WHAT IS REQUIRED:
Although the data below holds other lines too, output only those from the line with "exists (map e_pos tr), arr', rets, results." up to and including the line with "Definition SPACE : ascii", exactly as they appear.

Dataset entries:
------------------------

Lemma runs_reference ivs mem arr rs sents sched :
  Forall (in_bounds self) (map fst ivs) -> mem_ok N P self mem arr ->
  Forall2 (req_for op) rs sents -> concat sents ≡ₚ entries_at N P self 0 ivs ->
  race_free self op (map fst ivs) -> gives_enough self T sched rs ->
  runs_as_reference N P self op ret ivs mem arr rs sched.
Proof.
  intros Hb Hmem F HP Hrf Hs. unfold runs_as_reference.
  assert (Hpl : Forall (placed (T := T) N P self) (concat sents)) by (rewrite HP; by apply entries_placed).
  assert (Hin : forall es rest, es ++ rest ≡ₚ concat sents ->
            Forall (fun e => e ∈ entries_at N P self 0 ivs) es).
  { intros es rest E. apply Forall_forall. intros e He. rewrite <- HP, <- E. set_solver. }
  assert (Hpos : forall es rest, es ++ rest ≡ₚ concat sents ->
            map e_pos es ++ map e_pos rest ≡ₚ seq 0 (length ivs)).
  { intros es rest E. rewrite <- map_app, E, HP. by rewrite entries_at_pos. }
  assert (Hrf' : race_free self op (map e_idx (concat sents))).
  { destruct Hrf as [Hrf|[Hrf|Hrf]]; [by left | by right; left | right; right].
    rewrite HP. replace (map e_idx _) with (map fst ivs); [done|]. by rewrite entries_at_idx. }
  pose proof (run_invariant N P self op ret Hwf arr sents sched _ _ _ _ _ Hpl Hrf'
                (run_inv_init N P self op ret mem arr rs sents Hmem F)) as R.
  destruct (run (array_ty self) ret sched (run_init mem rs)) as [st|]; cycle 1.
  { destruct R as (es & rest & Hp & E). exists (map e_pos es), (map e_pos rest). split; [by apply Hpos|].
    rewrite <- (entries_order N P self); [done | by eapply Hin]. }
  destruct R as (tr & arr' & rets & ks & I & Hlen & Hst).
  assert (Htodo : Forall (fun s => todo s = []) st.2).
  { apply Forall_lookup. intros k s Hk. cbn [run_init fst snd] in *.
    assert (is_Some (map am_start rs !! k)) as [s0 Hk0]
      by (apply lookup_lt_is_Some; apply lookup_lt_Some in Hk; rewrite length_map in *; lia).
    destruct (Hst k s0 Hk0) as (s' & Hk' & _ & Ht). rewrite Hk in Hk'. injection Hk' as <-.
    rewrite list_lookup_fmap in Hk0. destruct (rs !! k) as [r|] eqn:Er; [|done].
    injection Hk0 as <-. specialize (Hs k r Er). unfold steps_left, steps_of in Ht, Hs.
    cbn [am_start todo loaded] in Ht. apply nil_length_inv. pose proof I as [_ _ _ Ild _ _ _].
    destruct (Forall2_lookup_l _ _ _ _ _ Ild Hk) as (kk & _ & Hl). unfold loaded_ok in Hl.
    destruct (atomic_elems _), (loaded s); lia. }
  split; [by apply all_done_todo|]. destruct I as [Imem Iref Iams _ Isents Itr Ires].
  assert (Hks : Forall (fun k => k.2 = []) ks).
  { clear -Iams Htodo. induction Iams as [|s k ss ks Hr F IH]; [constructor|].
    apply Forall_cons in Htodo as [Ht Hts]. constructor; [|by apply IH].
    destruct Hr as (_ & E & _). rewrite Ht in E. by destruct (k.2). }
  assert (Etr : tr ++ [] ≡ₚ concat sents).
  { rewrite app_nil_r, Itr, <- Isents. f_equiv. clear -Hks.
    induction Hks as [|[d l] ks Hl Hks IH]; [done|]. cbn in *. subst l. by rewrite app_nil_r, IH. }
  pose proof (Hpos tr [] Etr) as Eord. cbn [map] in Eord. rewrite app_nil_r in Eord.
  assert (Lr : length rets = length (map e_pos tr))
    by (rewrite length_map, <- (length_map e_iv tr); by eapply ref_run_length).
  destruct (put_results_ok (replicate (length ivs) None) (concat (zip_with state_results st.2 ks)))
    as (results & Eres & Lres & Hres & _).
  { rewrite Ires. assert (map snd (zip rets (map e_pos tr)) = map e_pos tr) as -> by (apply snd_zip; lia).
    rewrite Eord. apply NoDup_seq. }
  { intros v i Hv. rewrite length_replicate. rewrite Ires in Hv. apply elem_of_zip_r in Hv.
    rewrite Eord in Hv. apply elem_of_seq in Hv. lia. }
  exists (map e_pos tr), arr', rets, results. split_and!; try done.
  - rewrite <- (entries_order N P self); [done | by eapply Hin].
  - unfold gather_results. by rewrite (results_of_run st ks).
  - by rewrite Lres, length_replicate.
  - intros k j r Hj Hr. apply Hres. rewrite Ires. apply list_elem_of_lookup. exists k.
    rewrite lookup_zip_with, Hr. cbn. by rewrite Hj.
Qed.
End Runs.
Definition ESC : string := String (ascii_of_nat 27) "".
Definition PURPLE : string := ESC ++ "[0;35m".
Definition GREEN_BACK : string := ESC ++ "[0;42m".
Definition RED_BACK : string := ESC ++ "[0;41m".
Definition END_COLOR : string := ESC ++ "[0m".

Definition HAT : ascii := "^"%char.
Definition MINUS : ascii := "-"%char.
Definition PLUS : ascii := "+"%char.
Definition SPACE : ascii := " "%char.

Definition END_LONG_LINE : string := "...".


(** Modelled from the spec: [_log.error], the [error] method of the module's
    logger, whose class is not under src/; recording a line of any other
    kind "fails loudly (programming-error class)", so the call raises. *)
Definition log_error {A : Type} (msg : string) : result A :=
  Err (EasyBuildError msg).

(** ** The class [MultiDiff] *)

(** What [parse_line] registers: the stripped diff line, the name of the
    file it comes from, and the squigly line ([None] when not given). *)
Definition change : Type := string * string * option string.

Record MultiDiff := {
  base : string;
  base_lines : list string;
  files : list string;
  colored : bool;
  diff_info : gmap Z (gmap ascii (list change))
}.

(** [MultiDiff.__init__], the lines of the base file being read already. *)
Definition init (base : string) (base_lines : list string)
    (files : list string) (colored : bool) : MultiDiff :=
  {| base := base; base_lines := base_lines; files := files;
     colored := colored; diff_info := ∅ |}.

Definition set_diff_info (self : MultiDiff)
    (d : gmap Z (gmap ascii (list change))) : MultiDiff :=
  {| base := base self; base_lines := base_lines self; files := files self;
     colored := colored self; diff_info := d |}.

(** Truth value of a string or [None]. *)
Definition truthy (s : option string) : bool :=
  match s with
  | Some (String _ _) => true
  | _ => false
  end.
(** * eufy_security: the data update coordinator

    A shallow embedding of
    [custom_components/eufy_security/coordinator.py]
    (class [EufySecurityDataUpdateCoordinator]) and the properties of its
    flag waits, message dispatcher and two-tier store.

    Python values are the values a JSON document can hold; dictionaries are
    association lists in insertion order; methods are functions from the
    coordinator's state to an outcome (a value or a raised exception) and
    the state they leave behind. *)

From Stdlib Require Import ZArith String Ascii Bool Lia.
From stdpp Require Import base list.

Set Warnings "-register-all".

Local Open Scope Z_scope.
Local Open Scope nat_scope.
Local Open Scope list_scope.

(** ** Python values *)

(** Dictionary keys: the hashable JSON scalars.  As in Python, [True] and
    [1] (and [False] and [0]) are one key. *)
Inductive key : Type :=
| KNone
| KBool (b : bool)
| KInt (n : Z)
| KStr (s : string).

(** The values [json.loads] produces; numbers are restricted to integers. *)
Inductive json : Type :=
| JNull
| JBool (b : bool)
| JNum (n : Z)
| JStr (s : string)
| JArr (l : list json)
| JObj (d : list (key * json)).

Definition dict (A : Type) : Type := list (key * A).

Definition key_num (k : key) : option Z :=
  match k with
  | KBool b => Some (Z.b2z b)
  | KInt n => Some n
  | _ => None
  end.

(** [k1 == k2] on keys. *)
Definition key_eqb (k1 k2 : key) : bool :=
  match k1, k2 with
  | KNone, KNone => true
  | KStr s, KStr t => String.eqb s t
  | _, _ =>
      match key_num k1, key_num k2 with
      | Some a, Some b => Z.eqb a b
      | _, _ => false
      end
  end.
(** Cells of columns the frame does not list are never written. *)
Lemma literal_col_eval_absent (cols : list string) (df df' : DataFrame)
    (o : outcome unit) :
  literal_col_eval df cols = (df', o) →
  Forall2 (λ r r', ∀ c, c ∉ columns df → cells r' !! c = cells r !! c)
    (rows df) (rows df').
Proof.
  revert df. induction cols as [|column cols IH]; intros df; simpl.
  - intros [= <- <-]. by apply Forall_Forall2_diag, Forall_forall.
  - case_bool_decide as Hin; [|apply IH].
    destruct (traverse (convert_cell column) (rows df)) as [rows1|e1] eqn:Ht.
    + intros Hr%IH. simpl in Hr. apply traverse_Forall2 in Ht.
      eapply Forall2_trans; [|exact Ht|exact Hr].
      intros r1 r2 r3 H12 H23 c Hc. rewrite (H23 c Hc).
      apply convert_cell_inv in H12 as [[_ ->]|[_ (v & _ & ->)]]; [done|].
      simpl. apply lookup_insert_ne. by intros ->.
    + intros [= <- <-]. by apply Forall_Forall2_diag, Forall_forall.
Qed.

(** The rows of a returning call are determined cell by cell. *)
Lemma literal_col_eval_rows_unique (cols cols' : list string)
    (df d1 d2 : DataFrame) :
  NoDup cols → NoDup cols' → (∀ c, c ∈ cols ↔ c ∈ cols') →
  literal_col_eval df cols = (d1, Ok tt) →
  literal_col_eval df cols' = (d2, Ok tt) →
  d1 = d2.
Proof.
  intros Hnd Hnd' Hsame H1 H2.
  pose proof (literal_col_eval_decoded _ _ _ Hnd H1) as Hd1.
  pose proof (literal_col_eval_decoded _ _ _ Hnd' H2) as Hd2.
  pose proof (literal_col_eval_absent _ _ _ _ H1) as Ha1.
  pose proof (literal_col_eval_absent _ _ _ _ H2) as Ha2.
  apply literal_col_eval_untouched in H1 as [Hc1 Hu1].
  apply literal_col_eval_untouched in H2 as [Hc2 Hu2].
  destruct d1 as [c1 r1], d2 as [c2 r2]. simpl in *. subst c1 c2. f_equal.
  apply list_eq. intros i.
  destruct (rows df !! i) as [r|] eqn:Hi.
  - destruct (Forall2_lookup_l _ _ _ _ _ Hu1 Hi) as (x1 & Hx1 & Hl1 & Hun1).
    destruct (Forall2_lookup_l _ _ _ _ _ Hu2 Hi) as (x2 & Hx2 & Hl2 & Hun2).
    rewrite Hx1, Hx2. f_equal.
    pose proof (Forall2_lookup_lr _ _ _ _ _ _ Hd1 Hi Hx1) as Hdec1.
    pose proof (Forall2_lookup_lr _ _ _ _ _ _ Hd2 Hi Hx2) as Hdec2.
    pose proof (Forall2_lookup_lr _ _ _ _ _ _ Ha1 Hi Hx1) as Habs1.
    pose proof (Forall2_lookup_lr _ _ _ _ _ _ Ha2 Hi Hx2) as Habs2.
    assert (Hrow : ∀ y1 y2 : Row,
              label y1 = label y2 → cells y1 = cells y2 → y1 = y2).
    { intros [] []. simpl. congruence. }
    apply Hrow; [congruence|].
    apply map_eq. intros c.
    destruct (decide (c ∈ columns df)) as [Hcin|Hcout];
      [|by rewrite (Habs1 c Hcout), (Habs2 c Hcout)].
    destruct (decide (c ∈ cols)) as [Hc|Hc].
    + destruct (notnull (row_get r c)) eqn:Hnn.
      * destruct (Hdec1 c Hc Hcin Hnn) as (v1 & Hv1 & ->).
        destruct (Hdec2 c (proj1 (Hsame c) Hc) Hcin Hnn) as (v2 & Hv2 & ->).
        congruence.
      * unfold notnull in Hnn. apply negb_false_iff in Hnn.
        by rewrite (Hun1 c (or_intror Hnn)), (Hun2 c (or_intror Hnn)).
    + rewrite (Hun1 c (or_introl Hc)). symmetry. apply Hun2. left.
      by rewrite <- Hsame.
  - apply Forall2_length in Hu1, Hu2.
    apply lookup_ge_None in Hi.
    rewrite (proj2 (lookup_ge_None r1 i)), (proj2 (lookup_ge_None r2 i)); [done|lia..].
Qed.
(** The condition of [df_filtered_early] against the amended contract. *)
Lemma ValidityFilter_amended_true {T} (r : row T) :
  ValidityFilter r = Some true <-> ValidityFilter_amended r.
Proof.
  rewrite ValidityFilter_true.
  unfold ValidityFilter_engine, ValidityFilter_amended, ValidityFilter_bounds.
  rewrite !strictly_between_ieee by reflexivity. split.
  - intros (H1 & H2 & H3 & H4 & H5 & (t & Ht & Hle) & H7 & H8).
    repeat split; try tauto; try assumption.
    exists t. split; [assumption|]. now apply d_le_ieee.
  - intros ((H1 & H2 & H3 & H4 & H5 & H7 & H8) & (t & Ht & Hle)).
    repeat split; try tauto; try assumption.
    exists t. split; [assumption|]. now apply d_le_ieee.
Qed.

Lemma lit_0 : lit 0 = S754_zero false.
Proof. reflexivity. Qed.

Lemma lit_1 : lit 1 = S754_finite false 4503599627370496 (-52).
Proof. reflexivity. Qed.

(** A double that is at least one is above zero. *)
Lemma one_le_positive (m : double) : d_le (lit 1) m -> d_lt (lit 0) m.
Proof.
  unfold d_le, d_lt, dcompare. rewrite lit_0, lit_1.
  destruct m as [s | s | | s m e]; simpl; try destruct s; simpl; congruence.
Qed.

(** A zero is below one. *)
Lemma zero_not_ge_one (d : double) : is_zero d = true -> dle (lit 1) d = false.
Proof. destruct d; try discriminate. reflexivity. Qed.

Section Job.

Variable to_timestamp : string -> string -> option timestamp.
Variables year hour dayofweek month : timestamp -> Z.

#[local] Abbreviation DeriveColumns := (DeriveColumns to_timestamp).
#[local] Abbreviation df_with_timestamps := (df_with_timestamps to_timestamp).
#[local] Abbreviation df_date_filtered := (df_date_filtered to_timestamp year).
#[local] Abbreviation Enrichment := (Enrichment hour dayofweek month).
#[local] Abbreviation df_enriched := (df_enriched to_timestamp year hour dayofweek month).
#[local] Abbreviation df_final := (df_final to_timestamp year hour dayofweek month).

Lemma in_df_final (df : list (row string)) (e : enriched) :
  In e (df_final df) <->
  exists r, In r df /\ ValidityFilter r = Some true /\
            DateFilter year (DeriveColumns r) = Some true /\
            e = Enrichment (DeriveColumns r) /\
            RangeFilter e = Some true.
Proof.
  unfold Spark.df_final, Spark.df_enriched, Spark.df_date_filtered,
    Spark.df_with_timestamps, df_filtered_early.
  rewrite in_df_filter, in_map_iff. split.
  - intros ((t & <- & Ht) & Hrange).
    apply in_df_filter in Ht as (Ht & Hdate).
    apply in_map_iff in Ht as (r & <- & Hr).
    apply in_df_filter in Hr as (Hr & Hvalid).
    exists r. auto.
  - intros (r & Hr & Hvalid & Hdate & -> & Hrange). split; [|assumption].
    exists (DeriveColumns r). split; [reflexivity|].
    apply in_df_filter. split; [|assumption].
    apply in_map_iff. exists r. split; [reflexivity|].
    apply in_df_filter. auto.
Qed.

Lemma RangeFilter_true (e : enriched) :
  RangeFilter e = Some true <-> RangeFilter_spec e.
Proof.
  unfold RangeFilter_spec. rewrite <- !within_true.
  unfold RangeFilter. rewrite !and3_true. tauto.
Qed.

(** C8, amended.  [ValidityFilter] keeps a raw row exactly when none of
    the pickup and dropoff texts, passenger count, trip distance and fare
    amount is null, 1 <= passenger_count <= 8, 0 < trip_distance < 500,
    0 < fare_amount < 1000, 0 < total_amount < 1000, tip_amount >= 0 or
    tip_amount is NaN, and rate code and payment type are in 1..6.  A row
    with nine passengers is dropped there, and no row handed to
    [DeriveColumns] carries nine passengers. *)
Theorem validity_filter_contract (df : list (row string)) (r : row string) :
  (In r (df_filtered_early df) <-> In r df /\ ValidityFilter_amended r) /\
  (passenger_count r = Some 9 -> ~ In r (df_filtered_early df)) /\
  (forall t, In t (df_with_timestamps df) -> passenger_count t <> Some 9).
Proof.
  assert (Hin : forall x, In x (df_filtered_early df) <->
                          In x df /\ ValidityFilter_amended x).
  { intros x. unfold df_filtered_early.
    now rewrite in_df_filter, ValidityFilter_amended_true. }
  assert (Hnine : forall x, passenger_count x = Some 9 ->
                            ~ In x (df_filtered_early df)).
  { intros x H9 Hx. apply Hin in Hx as (_ & (_ & (n & Hn & Hle) & _) & _).
    rewrite H9 in Hn. injection Hn as <-. lia. }
  split; [apply Hin | split; [apply Hnine |]].
  intros t Ht H9. unfold Spark.df_with_timestamps in Ht.
  apply in_map_iff in Ht as (x & <- & Hx). now apply (Hnine x).
Qed.


(** C10. Every row of the final output has its pickup strictly before its
    dropoff and a duration above zero, and its [speed_mph] is the
    quotient trip_distance / (trip_duration_minutes / 60): the [otherwise]
    branch of the derivation is not taken for it. *)
Theorem final_rows_have_positive_duration (df : list (row string)) (e : enriched) :
  In e (df_final df) ->
  (exists p d, tpep_pickup_datetime (base e) = Some p /\
               tpep_dropoff_datetime (base e) = Some d /\ p < d) /\
  (exists m, trip_duration_minutes e = Some m /\ d_lt (lit 0) m) /\
  fgt (trip_duration_minutes e) 0 = Some true /\
  speed_mph e =
    div (trip_distance (base e)) (div (trip_duration_minutes e) (Some (lit 60))) /\
  (exists d m, trip_distance (base e) = Some d /\
               trip_duration_minutes e = Some m /\
               speed_mph e = Some (ddiv d (ddiv m (lit 60)))).
Proof.
  intros He. apply in_df_final in He as (r & _ & _ & Hdate & -> & Hrange).
  apply RangeFilter_true in Hrange as ((m & Hm & Hlo & _) & (v & Hv & _) & _).
  assert (Hpos : fgt (trip_duration_minutes (Enrichment (DeriveColumns r))) 0
                 = Some true).
  { apply fgt_true. exists m. split; [assumption|]. now apply one_le_positive. }
  assert (Hspeed :
    speed_mph (Enrichment (DeriveColumns r)) =
    div (trip_distance (DeriveColumns r))
        (div (trip_duration_minutes (Enrichment (DeriveColumns r)))
             (Some (lit 60)))).
  { cbn [speed_mph base Spark.Enrichment trip_duration_minutes] in *.
    now rewrite Hpos. }
  split; [|split; [|split; [|split]]].
  - unfold DateFilter in Hdate.
    rewrite !and3_true in Hdate.
    destruct Hdate as ((((_ & _) & Hlt) & _) & _).
    cbn [base Spark.Enrichment].
    destruct (tpep_pickup_datetime (DeriveColumns r)) as [p|]; [|discriminate].
    destruct (tpep_dropoff_datetime (DeriveColumns r)) as [d|]; [|discriminate].
    exists p, d. repeat split. simpl in Hlt. injection Hlt as Hlt.
    now apply Z.ltb_lt.
  - exists m. split; [assumption|]. now apply one_le_positive.
  - exact Hpos.
  - exact Hspeed.
  - rewrite Hspeed in Hv. rewrite Hm in Hv. rewrite Hspeed, Hm.
    change (base (Enrichment (DeriveColumns r))) with (DeriveColumns r).
    change (div (Some m) (Some (lit 60))) with (Some (ddiv m (lit 60))) in *.
    destruct (trip_distance (DeriveColumns r)) as [d|]; [|discriminate].
    exists d, m. repeat split. unfold div in *.
    now destruct (is_zero (ddiv m (lit 60))).
Qed.

End Job.


Lemma final_rows_have_positive_duration_witness :
  exists m, trip_duration_minutes (utc_enrich trip_ok) = Some m /\ d_lt (lit 0) m.
Proof.
  refine (proj1 (proj2 (final_rows_have_positive_duration UTC.to_timestamp
            UTC.year UTC.hour UTC.dayofweek UTC.month
            [trip_ok; trip_nine_passengers; trip_zero_minutes]
            (utc_enrich trip_ok) _))).
  vm_compute. left. reflexivity.
Defined.

(** C8 as stated fails: a row whose tip is NaN is kept, and NaN is not
    at least zero. *)
Lemma nan_tip_is_kept : ~ keeps_exactly_the_valid_rows.
Proof.
  intros H.
  assert (Hin : In trip_nan_tip (df_filtered_early [trip_nan_tip])).
  { vm_compute. left. reflexivity. }
  apply H in Hin as (_ & _ & (t & Ht & Hle)).
  injection Ht as <-. vm_compute in Hle. discriminate.
Qed.

(** The example trip is kept and meets the bounds; the same trip with nine
    passengers is dropped. *)
Lemma validity_filter_contract_witness :
  In trip_ok (df_filtered_early [trip_ok; trip_nine_passengers; trip_nan_tip]) /\
  ValidityFilter_amended trip_ok /\
  ~ In trip_nine_passengers
       (df_filtered_early [trip_ok; trip_nine_passengers; trip_nan_tip]).
Proof.
  assert (Hin : In trip_ok
            (df_filtered_early [trip_ok; trip_nine_passengers; trip_nan_tip])).
  { vm_compute. left. reflexivity. }
  split; [exact Hin|]. split.
  - exact (proj2 (proj1 (proj1 (validity_filter_contract UTC.to_timestamp
             [trip_ok; trip_nine_passengers; trip_nan_tip] trip_ok)) Hin)).
  - exact (proj1 (proj2 (validity_filter_contract UTC.to_timestamp
             [trip_ok; trip_nine_passengers; trip_nan_tip]
             trip_nine_passengers)) eq_refl).
Defined.

(** ** More on the pipeline *)

Section Output.

Variable to_timestamp : string -> string -> option timestamp.
Variables year hour dayofweek month : timestamp -> Z.

#[local] Abbreviation DeriveColumns := (DeriveColumns to_timestamp).
#[local] Abbreviation Enrichment := (Enrichment hour dayofweek month).
#[local] Abbreviation df_final := (df_final to_timestamp year hour dayofweek month).

Lemma ValidityFilter_DeriveColumns (r : row string) :
  ValidityFilter_spec r ->
  tpep_pickup_datetime (DeriveColumns r) <> None ->
  tpep_dropoff_datetime (DeriveColumns r) <> None ->
  ValidityFilter_spec (DeriveColumns r).
Proof.
  intros (((_ & _ & H3 & H4 & H5) & Hrest) & Htip) Hp Hd.
  split; [|exact Htip]. split; [|exact Hrest]. repeat split; assumption.
Qed.

(** A quotient and a product of a NaN are NaN. *)
Lemma tip_percentage_nan (fare : double) :
  is_nan (dmul (ddiv S754_nan fare) (lit 100)) = true.
Proof. now destruct fare. Qed.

------------------------

EXPECTED ANSWER:
  exists (map e_pos tr), arr', rets, results. split_and!; try done.
  - rewrite <- (entries_order N P self); [done | by eapply Hin].
  - unfold gather_results. by rewrite (results_of_run st ks).
  - by rewrite Lres, length_replicate.
  - intros k j r Hj Hr. apply Hres. rewrite Ires. apply list_elem_of_lookup. exists k.
    rewrite lookup_zip_with, Hr. cbn. by rewrite Hj.
Qed.
End Runs.
Definition ESC : string := String (ascii_of_nat 27) "".
Definition PURPLE : string := ESC ++ "[0;35m".
Definition GREEN_BACK : string := ESC ++ "[0;42m".
Definition RED_BACK : string := ESC ++ "[0;41m".
Definition END_COLOR : string := ESC ++ "[0m".

Definition HAT : ascii := "^"%char.
Definition MINUS : ascii := "-"%char.
Definition PLUS : ascii := "+"%char.
Definition SPACE : ascii := " "%char.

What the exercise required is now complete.